Majority Favor Neutrality Policy

The majority of the people has been traditionally in favor of “isolation;” or, as it is often called, “neutrality.” There are historical reasons for this feeling, so different from opinion in Europe, even among the masses. For one thing, there is the important geographical fact that the United States is far away from any other great power, whereas the European nations are situated right next to each other. Again, there is the carryover from the hopes of the American Revolution, which was to build a new civilization freed from the conflicts of the Old World. And, in addition, there were the unparalleled resources and opportunities for expansion on the North American Continent.

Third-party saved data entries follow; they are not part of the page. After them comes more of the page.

(** The aliases in turn; the body of the loop does not depend on earlier rounds. *)
Fixpoint match_alias (l : list (list Z)) (name port : list Z) (tcp : bool) : option (Z * bool) :=
  match l with
  | [] => None
  | alias :: r =>
    match (if bool_decide (alias = name) then port_result port 0 tcp else None) with
    | Some x => Some x
    | None => match_alias r name port tcp
    end
  end.

Fixpoint name_in_services (l : list (list Z)) (name : list Z) (tcp : bool) : option (option (Z * bool)) :=
  match l with
  | [] => Some None
  | buf :: r =>
    match service_line buf with
    | None => name_in_services r name tcp
    | Some (line, service_name, port, port_end) =>
      match (if bool_decide (service_name = name) then port_result port 1 tcp else None) with
      | Some x => Some (Some x)
      | None =>
        aliases ← alias_loop (S (length line)) line (pos line port_end);
        match match_alias aliases name port tcp with
        | Some x => Some (Some x)
        | None => name_in_services r name tcp
        end
      end
    end
  end.

Definition resolve_name_in_services (services : file) (name : list Z) (tcp : bool) : option (option (Z * bool)) :=
  match services with None => Some None | Some l => name_in_services l name tcp end.
(** [prog a --out=x -v b --all] and so on, with "vo::" and the rows "out" and "all". *)
Lemma getopt_long_parses_witness :
  let rows := [{| opt_name := [111; 117; 116]; has_arg := 1; flag_ptr := None; opt_val := 111 |}; {| opt_name := [97]; has_arg := 0; flag_ptr := Some 0%nat; opt_val := 7 |}] in
  let argv := [[112]; [102]; [45; 45; 111; 117; 116; 61; 120]; [45; 118]; [103]; [45; 45; 97]; [104]] in
  exists s, getopt_long_loop 7 false [118] rows true 4 (initial_long argv) = Some ([(111, Some [120]); (118, Some [120]); (0, None)], s) /\
    take 4 (l_argv s) = map Some [[112]; [102]; [103]; [104]] /\ l_messages s = [] /\ l_optind s = 1 /\ ([[104]] <> [] -> l_argv s !! 4%nat = Some None).
Proof.
  intros rows argv.
  refine (getopt_long_parses [118] [112] rows true [(111, Some [120]); (118, Some [120]); (0, None)] [[102]; [45; 45; 111; 117; 116; 61; 120]; [45; 118]; [103]; [45; 45; 97]; [104]] [[102]; [103]; [104]] [[104]] _ _);
    [by cbn |].
  apply (mixed_item _ _ _ [[102]] [(111, Some [120])] (Some [120]) [[45; 45; 111; 117; 116; 61; 120]]); [by repeat constructor | |].
  { refine (item_long_attached _ _ _ [111; 117; 116] {| opt_name := [111; 117; 116]; has_arg := 1; flag_ptr := None; opt_val := 111 |} [120] _ _); [| by left].
    split; [done |]. split; [unfold string_ok; set_solver |]. split; [unfold EQUALS; set_solver |]. split; [done |]. exists [], [{| opt_name := [97]; has_arg := 0; flag_ptr := Some 0%nat; opt_val := 7 |}].
    split; [reflexivity |]. split; [reflexivity | constructor]. }
  apply (mixed_item _ _ _ [] [(118, Some [120])] (Some [120]) [[45; 118]]); [constructor | |].
  { apply (item_flags _ _ _ [118]); [done |]. constructor; [| constructor]. split; [unfold letter, COLON, DASH, QUESTION; lia |]. eexists. split; [reflexivity | by cbn]. }
  apply (mixed_item _ _ _ [[103]] [(0, None)] None [[45; 45; 97]] [] [[104]] [[104]]); [by repeat constructor | | constructor; by repeat constructor].
  refine (item_long _ _ _ [97] {| opt_name := [97]; has_arg := 0; flag_ptr := Some 0%nat; opt_val := 7 |} _ _); [| by left].
  split; [done |]. split; [unfold string_ok; set_solver |]. split; [unfold EQUALS; set_solver |]. split; [done |].
  exists [{| opt_name := [111; 117; 116]; has_arg := 1; flag_ptr := None; opt_val := 111 |}], []. split; [reflexivity |]. split; [reflexivity | by repeat constructor].
Defined.

(** ** Where the code differs *)

(** A missing option argument is reported as ':' although [opt_string] does not start with
    a colon, and [optopt] does not name the option. *)
Lemma getopt_missing_argument : exists s, getopt [[112]; [45; 98]] [98; 58] initial_opts = Some (COLON, s) /\ optopt s = 0 /\ messages s = [MissingArgument 98].
Proof. eexists. by split. Qed.

(** An unknown option does not set [optopt] either. *)
Lemma getopt_unknown_option : exists s, getopt [[112]; [45; 122]] [98; 58] initial_opts = Some (QUESTION, s) /\ optopt s = 0.
Proof. eexists. by split. Qed.

(** An unknown short option is not consumed: every call returns it again. *)
Lemma getopt_long_unknown_stays : exists s, getopt_long 2 false [98] [] true (initial_long [[112]; [45; 122]]) = Some (QUESTION, s) /\
  l_optind s = 1 /\ next_char s = 0%nat /\ exists s', getopt_long 2 false [98] [] true s = Some (QUESTION, s') /\ l_optind s' = 1.
Proof. eexists. split; [reflexivity |]. split; [reflexivity |]. split; [reflexivity |]. eexists. by split. Qed.

(** So is an unknown long option. *)
Lemma getopt_long_unknown_long_stays : exists s, getopt_long 2 false [98] [] true (initial_long [[112]; [45; 45; 122]]) = Some (QUESTION, s) /\ l_optind s = 1 /\ next_char s = 0%nat.
Proof. eexists. by split. Qed.

(** [prog f -b]: the operand in front of the last option is behind [optind] at the end. *)
Lemma getopt_long_loses_operands : exists s, getopt_long_loop 3 false [98] [] true 2 (initial_long [[112]; [102]; [45; 98]]) = Some ([(98, None)], s) /\ l_optind s = 3.
Proof. eexists. by split. Qed.

(** [prog -b -- -b]: "--" is an operand and does not end the options. *)
Lemma getopt_long_ignores_dashes : exists s,
  getopt_long_loop 4 false [98] [] true 3 (initial_long [[112]; [45; 98]; [45; 45]; [45; 98]]) = Some ([(98, None); (98, None)], s) /\ l_argv s !! 1%nat = Some (Some [45; 45]).
Proof. eexists. by split. Qed.

(** [prog -b -1] with "b:": a required argument that starts with a dash is refused. *)
Lemma getopt_long_refuses_argument : exists s, getopt_long 3 false [98; 58] [] true (initial_long [[112]; [45; 98]; [45; 49]]) = Some (QUESTION, s) /\ l_messages s = [].
Proof. eexists. by split. Qed.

There was always, of course, hypocrisy and unreality in the idea of “isolation.” Isolation from Europe was found to be perfectly consistent with the ruthless extermination of the native inhabitants of North America. The Monroe Doctrine, dating from the early years of United States history, was hardly an “isolationist “ conception. In actuality, from the point of view of United States capitalism, isolation and neutrality means only that up to a certain point in its history the United States had a sufficient sphere for exploitation and advance, in the Americas, and did not need to develop a “world outlook.”

Base for Isolation No Longer Exists

As the United States entered the imperialist stage of its development, the economic basis for the policy of isolation was destroyed. The idea of isolation lingered on in a vacuum. This was already clear in the Spanish War. It was fully shown by the War of 1914–18. The ramifications of American capitalism had become world-wide, and it was drawn irresistibly into the vortex of world affairs.

With the last War, the United States became a creditor nation, and has since become the first and most powerful of the imperialist powers. Its whole internal economy now depends upon its stake in the world market. Without its foreign trade and foreign capital investments, it would be bankrupt within six months. Far from decreasing in importance, the foreign trade and investments must necessarily play an ever more crucial role.

Beard Sees Where Policies Are Leading

In the New Republic debate over collective security between Earl Browder and Charles A. Beard, there is no doubt at all that Dr. Beard has much the best of the argument. He understands what Browder’s argument means, that it means advocacy and preparation for war; and with his mature and rather tired irony he exposes Browder’s meaning. He knows what Roosevelt is up to: “The Roosevelt Administration, bewildered and baffled by the economic impasse at home, is employing sentimental coverages for excursions abroad.”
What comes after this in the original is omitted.